Le persone che sono aperte a stimoli meno visibili (ad esempio, l’orientamento sessuale) al lavoro sono meno stressate, più felici, più sane e più produttive dei loro coetanei che rimangono “chiusi” sulla discussione di stimmi meno visibili, secondo una recente meta-analisi di 65 diversi studi.

Questo documento, “Risultati dell’espressione dello stigma e condizioni al contorno: una meta-analisi”, è attualmente disponibile online e sarà pubblicato in una prossima edizione del Journal of Business and Psychology .

Questa meta-analisi di 65 studi è stata uno sforzo collaborativo tra sette ricercatori di varie istituzioni accademiche negli Stati Uniti. Questa squadra ha incluso i coautori Isaac Sabat della Texas A & M University; Alex Lindsey e Kristen Jones dell’Università di Memphis; Eden King of Rice University; Carolyn Winslow della University of California, Berkeley; Ashley Membere della George Mason University; e Nicholas Smith della Portland State University.

Gli autori descrivono perché l’espressione dello stigma è una questione così complicata: “La decisione di esprimere un’identità stigmatizzata all’interno e all’esterno del luogo di lavoro è molto complessa, con il potenziale per risultati sia negativi che positivi. Questa meta-analisi esamina i risultati di lavoro e non sul posto di lavoro intrapersonale e interpersonale di impegnarsi in questa strategia di gestione delle identità “.

In particolare, i ricercatori hanno scoperto che quelli con uno stigma meno visibile (che non era automaticamente evidente) che hanno scelto di condividere le “fessure della propria armatura” con i colleghi avevano maggiori probabilità di sperimentare risultati positivi.

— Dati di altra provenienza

(** [v / n] for a non-zero int literal [n] *)
Definition py_truediv (v : json) (n : Z) : result float :=
  match v with
  | JInt z => int_truediv z n
  | JBool b => int_truediv (Z.b2z b) n
  | JFloat f => Ok (fdiv f (float_of_Z n))
  | _ => Raise TypeError
  end.

(** ** Dicts, in insertion order *)

Section Dict.
Context {V : Type}.

(** [d.get(k)] *)
Fixpoint get (d : list (string * V)) (k : string) : option V :=
  match d with
  | [] => None
  | (k', v) :: rest => if (k' =? k)%string then Some v else get rest k
  end.

(** [k in d] *)
Definition mem (d : list (string * V)) (k : string) : bool :=
  match get d k with
  | Some _ => true
  | None => false
  end.

(** [d[k] = v]: a known key keeps its place, a new one goes last *)
Fixpoint set (d : list (string * V)) (k : string) (v : V) : list (string * V) :=
  match d with
  | [] => [(k, v)]
  | (k', v') :: rest =>
      if (k' =? k)%string then (k, v) :: rest else (k', v') :: set rest k v
  end.

(** [d.keys()] *)
Definition keys (d : list (string * V)) : list string := map fst d.

End Dict.

(** [d.get(k, default)] *)
Definition get_default (d : list (string * json)) (k : string) (default : json) : json :=
  match get d k with
  | Some v => v
  | None => default
  end.

(** ** [sorted(l, key=...)] and [l.index(x)] *)

Section Sorted.
Context {A K : Type}.
Variable key : A -> K.
Variable lt : K -> K -> bool.

(** [x] goes before the first element whose key is not smaller than its
    own, so elements with equal keys keep their order. *)
Fixpoint insert_sorted (x : A) (l : list A) : list A :=
  match l with
  | [] => [x]
  | y :: rest =>
      if lt (key y) (key x) then y :: insert_sorted x rest else x :: y :: rest
  end.

(** [sorted] is stable: this is the one permutation it can return when
    [lt] orders the keys. *)
Definition sorted (l : list A) : list A := fold_right insert_sorted [] l.

End Sorted.
(** The integer Math.round picks is the nearest one, the upper one on a
    tie. *)
Lemma Math_round_nearest (q : Q) (z : Z) :
  Math_round (Num q) = Num (inject_Z z) ->
  (inject_Z z - (1 # 2) <= q)%Q /\ (q < inject_Z z + (1 # 2))%Q.
Proof.
  intros H.
  assert (Qfloor (q + (1 # 2)) = z) as Hz
    by (unfold Math_round in H; injection H as H; exact H).
  pose proof (Qfloor_le (q + (1 # 2))) as Hlo.
  pose proof (Qlt_floor (q + (1 # 2))) as Hhi.
  rewrite Hz in Hlo, Hhi. split.
  - apply Qplus_le_l with (z := 1 # 2). ring_simplify.
    ring_simplify in Hlo. exact Hlo.
  - apply Qplus_lt_l with (z := 1 # 2).
    eapply Qlt_le_trans; [exact Hhi |].
    rewrite inject_Z_plus. ring_simplify. apply Qle_refl.
Qed.

Lemma lt_integer (a b : Z) :
  lt (Num (inject_Z a)) (Num (inject_Z b)) = (a <? b).
Proof.
  unfold lt, Qle_bool. simpl. rewrite !Z.mul_1_r.
  rewrite Z.ltb_antisym. reflexivity.
Qed.

Lemma le_integer (a b : Z) :
  le (Num (inject_Z a)) (Num (inject_Z b)) = (a <=? b).
Proof.
  unfold le, Qle_bool. simpl. rewrite !Z.mul_1_r. reflexivity.
Qed.

(** On finite Numbers [x < y] is the negation of [y <= x]. *)
Lemma lt_not_le (x y : number) :
  isFinite x = true -> isFinite y = true -> lt x y = negb (le y x).
Proof.
  destruct x, y; try discriminate. reflexivity.
Qed.

End JsNumberFacts.

Module JsStringFacts.
Import JsNumberFacts.

Lemma digit_plain (c : ascii) : is_digit c = true -> plain c = true.
Proof.
  destruct c as [[] [] [] [] [] [] [] []]; vm_compute; congruence.
Qed.

Lemma plain_white_space (c : ascii) :
  plain c = true ->
  white_space1 c = false /\
  (forall b, white_space2 c b = false) /\
  (forall b d, white_space3 c b d = false).
Proof.
  destruct c as [[] [] [] [] [] [] [] []]; vm_compute; try discriminate;
    intros _; repeat split; reflexivity.
Qed.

Quelli con uno stigma occultabile – che hanno scelto di non nascondere la loro vera identità al lavoro – erano più produttivi sul posto di lavoro e più felici con le loro vite complessive. “I lavoratori che hanno espresso le loro stigmate non visibili hanno sperimentato una diminuzione dell’angoscia di lavoro, una diminuzione dell’ambiguità di ruolo, una migliore soddisfazione sul lavoro e un maggiore impegno verso la loro posizione”, hanno detto gli autori in una nota.

Tuttavia, in una svolta sorprendente, Sabat, Lindsey, King e colleghi hanno scoperto che gli stessi risultati positivi nell’esprimere apertamente stimmi meno visibili al lavoro non si applica necessariamente a quelli con tratti visibili che potrebbero portare qualche stigma come razza, genere o disabilità fisica.

“Le identità che sono immediatamente osservabili operano in modo diverso rispetto a quelle che sono occultate”, ha detto in una dichiarazione il co-autore Eden King. “Lo stesso tipo di decisioni difficili sull’opportunità o meno di rivelare l’identità – per non parlare delle domande a chi, come, quando e dove divulgare quelle identità – sono probabilmente meno centrali delle loro esperienze psicologiche. Inoltre, le persone reagiscono negativamente a coloro che esprimono o richiamano l’attenzione su stigmi che sono chiaramente visibili agli altri, come razza o genere, in quanto ciò può essere visto come una forma di difesa o di orgoglio accresciuto nella propria identità. ”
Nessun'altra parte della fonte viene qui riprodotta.